По грязным безлюдным переулкам они вышли к приметному трехэтажному дому, в котором жил лысый и ушастый контакт убитого ходока. Как же его фамилия, подумал Кухарчук. Что-то связанное со вкусовыми ощущениями. Терпкий? Нет. Горький? Ха-ха… Кислый? Стоп! Конечно же, Кисляев. Кисляев! А вот и дверь на втором этаже, и со двора к ней идет лестница под шатериком из черных, изъеденных временем досок.
Кухарчук давал последние наставления Жамкину:
— Прошел переулок — затаись в подворотне, покури. Назад иди. Каждый раз — по новой стороне, ближе к домам прижимайся. Кто приставать начнет — притворись пьяным. Мол, дружка ищешь… Например, Жору Шмакова. Чем не фамилия? Так… А ты, Чекалин, сиди вон в том флигельке. Поглядывай на дверь. Только когда пойдешь — сыграй на публику. Вдруг кто-то наблюдает… Изобрази натуральную причину своего интереса к флигельку. Понял? Захотите меня вызвать, снимите шапочку и воду с нее стряхните. Я увижу. Все. По местам.

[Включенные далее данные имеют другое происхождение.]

(** * 308sh: a shallow embedding of [shell.c]

    The development follows the layout of the C file: character classes and
    the line parser [gen_command], the job registry ([add_job],
    [find_job_by_pid], [free_job_by_pid], [free_jobs]), the built-in
    dispatcher [run_built_in], and the read/parse/dispatch/sweep loop of
    [main].

    Modelling conventions.
    - A line is the byte buffer filled by [getline]: a [list ascii] of
      length [len], followed by the terminating NUL that [getline] always
      writes, so that [line[len]] reads as NUL.
    - Loop counters are natural numbers: lines are shorter than [INT_MAX]
      bytes, so the [int] counters of the C loops never wrap.
    - [malloc], [realloc], [strdup] and [strndup] succeed (the C code never
      tests their result).
    - Behaviour that C leaves undefined (a store past an allocation, a read
      through a null pointer, ...) is an explicit [Fault]. *)

From Stdlib Require Import ZArith Ascii String List Lia Bool.
From stdpp Require Import base option list gmap.
Import ListNotations.

Local Open Scope nat_scope.

(** ** Undefined behaviour as an error monad *)

Inductive fault :=
| NullDeref            (* read or write through a null pointer *)
| OutOfBounds (idx slots : nat) (* access to element [idx] of an array of [slots] elements *)
| UninitRead           (* use of an indeterminate value *)
| UseAfterFree         (* read of a string that was freed *)
| InvalidFree.         (* [free] of a pointer that is not live *)

Inductive res (A : Type) :=
| Ok (a : A)
| Fault (f : fault).
Arguments Ok {A} a.
Arguments Fault {A} f.

Definition res_bind {A B} (x : res A) (k : A -> res B) : res B :=
  match x with
  | Ok a => k a
  | Fault f => Fault f
  end.

Notation "x <- e1 ;;; e2" := (res_bind e1 (fun x => e2))
  (at level 100, e1 at next level, right associativity).

(** ** <ctype.h> in the "C" locale (the shell never calls [setlocale])

    Printable are the bytes 32 to 126, white space are the blank and the
    bytes 9 to 13; a byte above 126 is in neither class.  A byte above 127
    is a negative [char]: the tables of glibc cover it, the C standard
    leaves the call undefined. *)

Definition NUL : ascii := "000"%char.
Definition AMP : ascii := "&"%char.

Definition isprint (c : ascii) : bool :=
  let n := nat_of_ascii c in (32 <=? n) && (n <=? 126).

Definition isspace (c : ascii) : bool :=
  let n := nat_of_ascii c in (n =? 32) || ((9 <=? n) && (n <=? 13)).

(** [line[i]]: the buffer holds [len] bytes and then the NUL terminator. *)
Definition char_at (line : list ascii) (i : nat) : ascii := nth i line NUL.

(** [strndup(&line[start], n)]: at most [n] bytes, stopping at a NUL. *)
Fixpoint until_nul (s : list ascii) : list ascii :=
  match s with
  | [] => []
  | c :: r => if Ascii.eqb c NUL then [] else c :: until_nul r
  end.

Definition strndup (line : list ascii) (start n : nat) : list ascii :=
  until_nul (firstn n (skipn start line)).

(** ** The line parser *)

Inductive command_type := FAIL | SPACES | FOREGROUND | BACKGROUND.

(** A [char *]: indeterminate, null, or pointing to a NUL-terminated string
    (represented by its contents). *)
Inductive ptr :=
| Uninit
| NULL
| Str (s : list ascii).

(** [struct command]: [cmd] and the flexible array [argv], whose length is
    the number of slots that were allocated. *)
Record command := { cmd : ptr; argv : list ptr }.

(** How the first loop of [gen_command] is left. *)
Inductive scan_exit :=
| ScanFail                                        (* [return FAIL] *)
| ScanDone (num_args : nat) (is_background : bool). (* loop ended or [break] *)

(** First loop: [for (i = 0; i < len; ++i)], with [fuel = len - i]. *)
Fixpoint count_loop (line : list ascii) (fuel i num_args : nat) : scan_exit :=
  match fuel with
  | O => ScanDone num_args false
  | S fuel' =>
      let ch := char_at line i in
      let nx := char_at line (i + 1) in
      if negb (isprint ch) && negb (isspace ch) then ScanFail
      else if Ascii.eqb ch AMP then ScanDone num_args true
      else if (isspace nx || Ascii.eqb nx NUL) && negb (isspace ch)
           then count_loop line fuel' (S i) (S num_args)
           else count_loop line fuel' (S i) num_args
  end.

(** Locals and heap object of the second loop. *)
Record copy_state := { start : nat; count : nat; cur : command }.

(** The store [argv[idx] = p] into the Command, checked against the allocation. *)
Definition store_arg (c : command) (idx : nat) (p : ptr) : res command :=
  if idx <? length (argv c)
  then Ok {| cmd := cmd c; argv := <[idx := p]> (argv c) |}
  else Fault (OutOfBounds idx (length (argv c))).

(** One iteration of the second loop at index [i]. *)
Definition copy_step (line : list ascii) (i : nat) (s : copy_state) : res copy_state :=
  let ch := char_at line i in
  let nx := char_at line (i + 1) in
  if isspace ch && negb (isspace nx) then
    Ok {| start := i + 1; count := count s; cur := cur s |}
  else if negb (isspace ch) && (isspace nx || Ascii.eqb nx NUL) then
    let tok := strndup line (start s) (i - start s + 1) in
    let c1 := if count s =? 0
              then {| cmd := Str tok; argv := argv (cur s) |}
              else cur s in
    c2 <- store_arg c1 (count s) (Str tok) ;;;
    Ok {| start := start s; count := count s + 1; cur := c2 |}
  else Ok s.

(** Second loop: [for (i = 0; i < len; ++i)], with [fuel = len - i]. *)
Fixpoint copy_loop (line : list ascii) (fuel i : nat) (s : copy_state) : res copy_state :=
  match fuel with
  | O => Ok s
  | S fuel' => s' <- copy_step line i s ;;; copy_loop line fuel' (S i) s'
  end.

(** What [gen_command(line, len, &c)] returns and what it leaves in [*c]:
    [None] when [*c] was not assigned. *)
Definition gen_command (line : list ascii) : res (command_type * option command) :=
  let len := length line in
  match count_loop line len 0 0 with
  | ScanFail => Ok (FAIL, None)
  | ScanDone num_args is_background =>
      if num_args =? 0 then Ok (SPACES, None)
      else
        let c0 := {| cmd := Uninit; argv := replicate (num_args + 2) Uninit |} in
        s <- copy_loop line len 0 {| start := 0; count := 0; cur := c0 |} ;;;
        c1 <- store_arg (cur s) num_args NULL ;;;
        Ok (if is_background then BACKGROUND else FOREGROUND, Some c1)
  end.

(** The token vector a consumer sees: [argv[0]], [argv[1]], ... up to the
    first slot that is not a string (the NULL sentinel). *)
Fixpoint argv_tokens (a : list ptr) : list (list ascii) :=
  match a with
  | Str s :: r => s :: argv_tokens r
  | _ => []
  end.

(** Literals for examples: the bytes of a string, and the newline that
    [getline] leaves at the end of a line. *)
Definition bytes (s : string) : list ascii := list_ascii_of_string s.
Definition LF : ascii := "010"%char.

(** ** The job registry *)

(** [struct job]: the [name] field is a pointer into the heap of the strings
    made by [strdup], whose addresses are positive numbers. *)
Record job := { pid : Z; name : positive }.

(** [struct child_jobs]: [jobs] has one entry per allocated slot; a slot that
    was never written is [None]. *)
Record child_jobs_t := { len : nat; cap : nat; jobs : list (option job) }.

(** The part of the heap the registry lives in: the strings owned by the
    jobs and the global pointer [child_jobs] ([None] is the null pointer). *)
Record memory := {
  strings : gmap positive (list ascii);
  child_jobs : option child_jobs_t
}.

Definition no_jobs : memory := {| strings := ∅; child_jobs := None |}.

(** [&child_jobs->jobs[i]] read as a [struct job]. *)
Definition read_slot (r : child_jobs_t) (i : nat) : res job :=
  match jobs r !! i with
  | None => Fault (OutOfBounds i (length (jobs r)))
  | Some None => Fault UninitRead
  | Some (Some j) => Ok j
  end.

(** [memcpy(&jobs[dst], &jobs[src], sizeof(struct job))]. *)
Definition copy_slot (r : child_jobs_t) (dst src : nat) : res child_jobs_t :=
  match jobs r !! src with
  | None => Fault (OutOfBounds src (length (jobs r)))
  | Some sl =>
      if dst <? length (jobs r)
      then Ok {| len := len r; cap := cap r; jobs := <[dst := sl]> (jobs r) |}
      else Fault (OutOfBounds dst (length (jobs r)))
  end.

(** The loop of [free_job_by_pid]; [len0] is the local [len], read once
    before the loop, and [fuel = len0 - i]. *)
Fixpoint free_loop (p : Z) (len0 fuel i : nat)
    (h : gmap positive (list ascii)) (r : child_jobs_t)
    : res (gmap positive (list ascii) * child_jobs_t) :=
  match fuel with
  | O => Ok (h, r)
  | S fuel' =>
      j <- read_slot r i ;;;
      if Z.eqb (pid j) p then
        match h !! name j with
        | None => Fault InvalidFree
        | Some _ =>
            r1 <- (if i <? len0 - 1 then copy_slot r i (len0 - 1) else Ok r) ;;;
            free_loop p len0 fuel' (S i) (delete (name j) h)
              {| len := len r1 - 1; cap := cap r1; jobs := jobs r1 |}
        end
      else free_loop p len0 fuel' (S i) h r
  end.

Definition free_job_by_pid (p : Z) (m : memory) : res memory :=
  match child_jobs m with
  | None => Ok m
  | Some r =>
      if 0 <? len r then
        hr <- free_loop p (len r) (len r) 0 (strings m) r ;;;
        Ok {| strings := fst hr; child_jobs := Some (snd hr) |}
      else Ok m
  end.

(** The loop of [find_job_by_pid]; the result is the index of the slot the
    returned pointer points to. *)
Fixpoint find_loop (p : Z) (r : child_jobs_t) (fuel i : nat) : res (option nat) :=
  match fuel with
  | O => Ok None
  | S fuel' =>
      j <- read_slot r i ;;;
      if Z.eqb (pid j) p then Ok (Some i) else find_loop p r fuel' (S i)
  end.

Definition find_job_by_pid (p : Z) (m : memory) : res (option nat) :=
  match child_jobs m with
  | None => Ok None
  | Some r => if 0 <? len r then find_loop p r (len r) 0 else Ok None
  end.

(** [realloc] to [n] slots: the old contents are kept, new slots are
    indeterminate. *)
Definition realloc_jobs (l : list (option job)) (n : nat) : list (option job) :=
  firstn n l ++ replicate (n - length l) None.

(** [add_job(&j)] where [j.pid = p] and [j.name] points to the string [n]. *)
Definition add_job (p : Z) (n : list ascii) (m : memory) : res memory :=
  let r0 := match child_jobs m with
            | None => {| len := 0; cap := 4; jobs := replicate 4 None |}
            | Some r => r
            end in
  let r1 := if cap r0 <=? len r0
            then {| len := len r0; cap := cap r0 + 4;
                    jobs := realloc_jobs (jobs r0) (len r0 + 4) |}
            else r0 in
  if len r0 <? length (jobs r1) then
    let a := fresh (dom (strings m)) in
    Ok {| strings := <[a := n]> (strings m);
          child_jobs := Some {| len := len r1 + 1; cap := cap r1;
                                jobs := <[len r0 := Some {| pid := p; name := a |}]> (jobs r1) |} |}
  else Fault (OutOfBounds (len r0) (length (jobs r1))).

(** The loop of [free_jobs]. *)
Fixpoint free_names (r : child_jobs_t) (fuel i : nat) (h : gmap positive (list ascii))
    : res (gmap positive (list ascii)) :=
  match fuel with
  | O => Ok h
  | S fuel' =>
      j <- read_slot r i ;;;
      match h !! name j with
      | None => Fault InvalidFree
      | Some _ => free_names r fuel' (S i) (delete (name j) h)
      end
  end.

Definition free_jobs (m : memory) : res memory :=
  match child_jobs m with
  | None => Ok {| strings := strings m; child_jobs := None |}
  | Some r =>
      h <- (if 0 <? len r then free_names r (len r) 0 (strings m) else Ok (strings m)) ;;;
      Ok {| strings := h; child_jobs := None |}
  end.

(** [j->name] for the pointer [j] that [find_job_by_pid] returned (slot [i]). *)
Definition job_name (m : memory) (i : nat) : res (list ascii) :=
  match child_jobs m with
  | None => Fault NullDeref
  | Some r =>
      j <- read_slot r i ;;;
      match strings m !! name j with
      | None => Fault UseAfterFree
      | Some n => Ok n
      end
  end.

(** ** What the shell does to the outside world *)

Inductive outcome := Exited | Killed | Stopped | Continued.

Inductive event :=
| PrintUsage                                   (* "Incorrect usage: ..." *)
| PrintPrompt (p : list ascii)
| PrintReadError                               (* "Failed to read command line" *)
| PrintParseError                              (* "Could not parse command from line" *)
| PrintShellPid (p : Z)
| PrintParentPid (p : Z)
| PrintCwd (d : list ascii)
| PrintJob (p : Z) (n : list ascii)            (* "[pid] name" *)
| PrintLaunch (p : Z) (n : list ascii)         (* ">>> [pid] name" *)
| PrintReport (p : Z) (n : list ascii) (o : outcome) (code : Z)
| Perror (what : list ascii)
| CallFork
| CallExecvp (file : list ascii) (args : list (list ascii))
| CallWaitpid (p : Z) (options : Z)
| CallChdir (path : option (list ascii)).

Чекалин начал на ходу расстегиваться, направляясь к руинам флигеля в углу двора. Кухарчук одобрительно усмехнулся — хорошую причину нашел Чекалин. Тот перебрался через горы мусора, пропал в черном провале. Жамкин натянул поглубже шапочку и побрел по переулку. А Кухарчук, упрятав лицо в воротник, двинул через двор, через огромную лужу, полную разбухшего мусора. Из лужи там и сям торчали обломки кирпичей и осевшие в грязь доски. По этим вехам и заскакал Кухарчук к облезлому двухэтажному дому, подъезд которого смотрел на лестницу господина Кисляева. В подъезде было так же грязно, как и во дворе, холодно и воняло псиной. Старая слепая собака глухо заворчала под лестницей, едва со страшным скрипом открылась разбитая дверь.